Il n’y a pas que la santé et le plaisir dans la vie, il y a aussi le salaire du travail (oui, oui, on sait, le travail peut aussi être un plaisir, mais pas toujours, hein). Et là, c’est la boule au ventre pour beaucoup. Peut-on croire au youp-là-boum présidentiel, et hop, au printemps, c’est reparti comme avant, et même mieux ? Les licenciements (oups, pardon, plans sociaux) sont en route, les faillites augmentent, les dettes s’accumulent, qu’il faudra bien payer un jour si la macronie perdure. Et qui paiera un jour ? Devinez. Après la crise sanitaire (au fait, « ségur de la santé » ou pas, on continue de fermer des lits hospitaliers, vous le saviez ?), la crise économique et sociale. Et comme Michel Audiard le fait dire à Bernard Blier : « C’est la même équipe qui gère ? ».

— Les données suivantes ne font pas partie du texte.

(** X10: when there are features, the whole-period feature table has
    one row per row of the normalized pre-period slice followed by one
    row per row of the normalized slice after it, with the labels of
    these rows; every row has [intercept_ = 1], and every other feature
    cell is the cell of the slice row. *)
Theorem whole_period_features_rows (data : DataFrame)
    (pre post : InputDateType * InputDateType) (drop_nan : bool)
    (target : option string) (standardize : bool) (dtype : DType)
    (self : gmap string (attr Scaler)) (fs : list string) :
  init_of data pre post drop_nan target standardize dtype ∅ = (self, Ok tt) →
  self !! "feature_columns" = Some (ANames Scaler (Some fs)) →
  ∃ npre nafter whole,
    self !! "normalized_pre_intervention_data" = Some (AFrame Scaler npre) ∧
    self !! "normalized_after_pre_intervention_data"
      = Some (AFrame Scaler nafter) ∧
    self !! "normalized_whole_period_features"
      = Some (AFrameOpt Scaler (Some whole)) ∧
    "intercept_" ∈ columns whole ∧
    (∀ c, c ∈ fs → c ∈ columns whole) ∧
    Forall2
      (λ ir w,
         w.1 = ir.1 ∧ w.2 !! "intercept_" = Some (Num 1) ∧
         ∀ c, c ∈ fs → c ≠ "intercept_" → w.2 !! c = Some (ir.2 !!! c))
      (rows npre ++ rows nafter) (rows whole).
Proof.
  intros (periods & data' & name & features & npre & nafter0 & tensor & series &
          _ & _ & _ & _ & _ & _ & _ & _ & _ & Hf & _ & _ & _ & _ & Hn & Ha & _ &
          Hw)%init_ok Hfs.
  rewrite Hf in Hfs. injection Hfs as ->.
  destruct Hw as (a & b & Ha'%select_ok & Hb'%select_ok & Hw).
  destruct Ha' as (_ & Hca & Hra). destruct Hb' as (_ & Hcb & Hrb).
  eexists _, _, _. split_and!; [done..| | |].
  - rewrite columns_setitem.
    destruct (mem "intercept_" _) eqn:E; [by apply mem_spec|].
    apply elem_of_app. right. by left.
  - intros c Hc. apply elem_of_columns_setitem. cbn [concat columns].
    apply elem_of_nub_eqb. rewrite Hca. apply elem_of_app. by left.
  - cbn [setitem concat rows]. rewrite Hra, Hrb, <-fmap_app, <-!list_fmap_compose.
    apply Forall2_fmap_r, Forall_Forall2_diag, Forall_forall.
    intros ir _. cbn [compose fst snd]. split; [done|].
    split; [by rewrite lookup_insert_eq|].
    intros c Hc Hne. rewrite lookup_insert_ne by done.
    rewrite !lookup_project.
    assert (mem c (nub String.eqb (columns a ++ columns b)) = true) as ->.
    { apply mem_spec, elem_of_nub_eqb. rewrite Hca.
      apply elem_of_app. by left. }
    f_equal. apply lookup_total_project. by apply mem_spec.
Qed.

(** X11: with standardization one scaler, fitted on the pre-period
    slice, transforms the pre-period slice and the slice after it; the
    outcome scaler is fitted on the target column of the pre-period
    slice alone. *)
Theorem one_scaler_fitted_on_pre_period (data : DataFrame)
    (pre post : InputDateType * InputDateType) (drop_nan : bool)
    (target : option string) (dtype : DType)
    (self : gmap string (attr Scaler)) :
  init_of data pre post drop_nan target true dtype ∅ = (self, Ok tt) →
  ∃ pre_data after_data name scaler outcome npre nafter,
    self !! "pre_intervention_data" = Some (AFrame Scaler pre_data) ∧
    self !! "after_pre_intervention_data" = Some (AFrame Scaler after_data) ∧
    self !! "target_col" = Some (AName Scaler name) ∧
    Scaler_fit pre_data = Ok scaler ∧
    Scaler_transform scaler pre_data = Ok npre ∧
    Scaler_transform scaler after_data = Ok nafter ∧
    self !! "normalized_pre_intervention_data" = Some (AFrame Scaler npre) ∧
    self !! "normalized_after_pre_intervention_data"
      = Some (AFrame Scaler (if drop_nan then dropna nafter else nafter)) ∧
    Scaler_fit {| columns := [name];
                  rows := (λ ir, (ir.1, project [name] ir.2))
                          <$> rows pre_data |} = Ok outcome ∧
    self !! "outcome_scaler" = Some (AScaler Scaler (Some outcome)).
Proof.
  intros (periods & data' & name & features & npre & nafter0 & tensor & series &
          _ & _ & (scaler & tgt & oscaler & Hfit & Hsel & Hofit & Htp & Hta &
          Ho) & _ & _ & _ & _ & _ & Hname & _ & _ & Hpre & Hafter & _ & Hn & Ha &
          _)%init_ok.
  eexists _, _, name, scaler, oscaler, npre, nafter0.
  split_and!; try done.
  unfold select in Hsel. destruct (has_columns _ _); [|done].
  by injection Hsel as <-.
Qed.

(** X27: a target column whose standard deviation is computed as
    exactly zero (four observations of 5.0, for one) is refused before
    any slice is taken: the validation raises the ValueError of the
    constant-target check, and so does the constructor once the periods
    are parsed; the object it leaves behind holds the two periods and
    nothing else: no table, no pre-period or after-pre-period slice and
    no normalized slice. *)
Theorem zero_deviation_target_rejected (data : DataFrame)
    (pre post : InputDateType * InputDateType) (drop_nan : bool)
    (target : option string) (standardize : bool) (dtype : DType)
    (name : string) (cells : list cell) (periods : (Z * Z) * (Z * Z)) :
  target_column data target = Some name →
  getitem name data = Ok cells →
  std_ddof0_is_zero float_sum cells = Ok true →
  parse_and_validate_date_data data pre post = Ok periods →
  let run := init_of data pre post drop_nan target standardize dtype ∅ in
  _validate_data_and_columns float_sum data target
  = Raise (ValueError "Input response cannot be constant.") ∧
  run = (<["post_intervention_period" := APeriod Scaler periods.2]>
           (<["pre_intervention_period" := APeriod Scaler periods.1]> ∅),
         Raise (ValueError "Input response cannot be constant.")) ∧
  run.1 !! "data" = None ∧
  run.1 !! "pre_intervention_data" = None ∧
  run.1 !! "after_pre_intervention_data" = None ∧
  run.1 !! "normalized_pre_intervention_data" = None ∧
  run.1 !! "normalized_after_pre_intervention_data" = None.
Proof.
  intros Ht Hg Hz Hp. cbv zeta.
  assert (_validate_data_and_columns float_sum data target
          = Raise (ValueError "Input response cannot be constant.")) as Hv.
  { unfold _validate_data_and_columns.
    assert (match target with
            | Some name => Ok name
            | None => match columns data with
                      | c :: _ => Ok c
                      | [] => Raise (IndexError "index 0 is out of bounds")
                      end
            end = Ok name) as ->.
    { destruct target; cbn in Ht; [congruence|].
      destruct (columns data); cbn in Ht; congruence. }
    cbn [mbind result_bind].
    assert (mem name (columns data) = true) as ->.
    { unfold getitem in Hg. by destruct (mem name (columns data)). }
    cbn [negb]. rewrite Hg. cbn [mbind result_bind]. by rewrite Hz. }
  split; [exact Hv|].
  unfold __init__, init_bind, call, setattr, init_ret.
  rewrite Hp, Hv. split_and!; done.
Qed.

End Constructor.

End DataExtra.

(** ** More on the plot tables *)

Module PlotExtra.
Import PyFacts PandasFacts TableFacts Plot PlotFacts PivotFacts PlotSpec.

Lemma elem_of_extracted (series : DataFrame) (component c : string) :
  c ∈ extracted_columns series component → c ∈ columns series.
Proof. unfold extracted_columns. by intros [? _]%filter_elem_of. Qed.

Lemma melted_missing_base (series : DataFrame) (component c : string) :
  c ∈ base_columns → c ∉ columns series →
  ∃ msg, melted series component = Raise (KeyError msg).
Proof.
  intros Hc Hn. unfold melted, select.
  rewrite extracted_has_columns. cbn [mbind result_bind]. unfold melt.
  destruct (has_columns base_columns _) eqn:E; [|by eexists].
  rewrite has_columns_spec in E. specialize (E c Hc). cbn [columns] in E.
  by apply elem_of_extracted in E.
Qed.

Section Extractor.

Variable normal_quantile : Q → Q.
Variable set_iter : list string → list string.

Local Abbreviation component_df :=
  (_create_plot_component_df normal_quantile set_iter).
Local Abbreviation plot_df_of := (_create_plot_df normal_quantile set_iter).
Local Abbreviation plot_of := (plot normal_quantile set_iter).

(** X12: every component needs the time column and the four period
    columns: when the table lacks one of them the extractor raises a
    KeyError (from [melt]), whatever the component and [alpha]. *)
Theorem missing_base_column_rejected (series : DataFrame)
    (component c : string) (alpha : pyval) :
  component ∈ valid_components →
  c ∈ base_columns → c ∉ columns series →
  ∃ msg, component_df series component alpha = Raise (KeyError msg).
Proof.
  intros Hv%mem_spec Hc Hn. unfold _create_plot_component_df.
  rewrite Hv. cbn [negb].
  destruct (melted_missing_base series component c Hc Hn) as (msg & ->).
  by exists msg.
Qed.

(** X13: [plot] on a table that lacks a period column raises a
    KeyError, whatever the options are (the backend is not looked at
    before), and the caller's table has got its [time] column all the
    same. *)
Theorem plot_needs_period_columns (series : DataFrame)
    (kwargs : gmap string pyval) (c : string) :
  c ∈ period_columns → c ∉ columns series →
  ∃ msg,
    plot_of series kwargs
    = (setitem "time" (λ i _, Stamp i) series, Raise (KeyError msg)).
Proof.
  intros Hc Hn. unfold plot, _create_plot_df.
  assert (c ∈ base_columns) as Hb by (by right).
  assert (c ≠ "time") as Hne.
  { intros ->. unfold period_columns in Hc.
    repeat (apply elem_of_cons in Hc as [[=]|Hc]). by apply elem_of_nil in Hc. }
  assert (c ∉ columns (setitem "time" (λ i _, Stamp i) series)) as Hn'.
  { rewrite columns_setitem. destruct (mem "time" _); [done|].
    intros [?|?%list_elem_of_singleton]%elem_of_app; done. }
  unfold _create_plot_component_df.
  change (negb (mem "lines" valid_components)) with false. cbn match.
  destruct (melted_missing_base _ "lines" c Hb Hn') as (msg & ->).
  by exists msg.
Qed.

End Extractor.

Un mot de plus, quand même, à propos des vœux présidentiels. Quel conseiller en com’ lui a donné l’idée de livrer en pâture au public quelques français montés en épingle alors qu’ils n’en demandaient pas tant. Navrante nanardise qui en dit long sur la disette créative de notre cher président

Il y a donc urgence à prier Emmanuel Macron de retourner à ses talents bancaires, et sa cour de réintégrer qui leurs administrations respectives, qui la pub ou les relations publiques. Le danger, c’est de tomber sur pire. C’est moi ou la Le Pen, même chantage qu’en 2017. Pour éviter ce dilemme infernal, la gauche, dans le système électoral fort peu démocratique qui est le nôtre, n’a pas d’autre choix que de présenter un front uni. C’est aujourd’hui loin d’être le cas. Nous aimerions qu’elle comprenne, la gauche, que nous sommes dans un cas d’urgence politique. Chacun des actuels candidats potentiels, par ordre alphabétique, Hidalgo, Jadot, Mélenchon, Montebourg, Piolle, Roussel (et d’autres peut-être qui apparaîtront) peut légitimement estimer qu’il est en mesure de défendre ses idées en étant candidat à la présidence de la république. Soit. Que chacun mène sa campagne au long de l’année qui commence, soit. Mais il nous semble que l’heure de l’élection approchant, et parce que le changement est urgent, il serait inconséquent de maintenir des candidatures de témoignage, estimables sur le fond mais condamnées à l’échec et condamnant ainsi les chances de la gauche. Dans les mois qui viennent, les rapports de force auprès de l’opinion donneront des indications sur la solution la plus crédible pour l’emporter. Ce sera alors le temps du « tous ensemble, tous ensemble », repris tant de fois dans les manifs. Voilà notre vœu pour 2021.

Ah, au fait, ne soyez pas étonnés de l’absence dans notre liste de potentiels impétrants des noms par ordre alphabétique Hollande, Royal, Vals. Nous avons une conception assez large de ce qu’est la gauche, mais il y a des limites.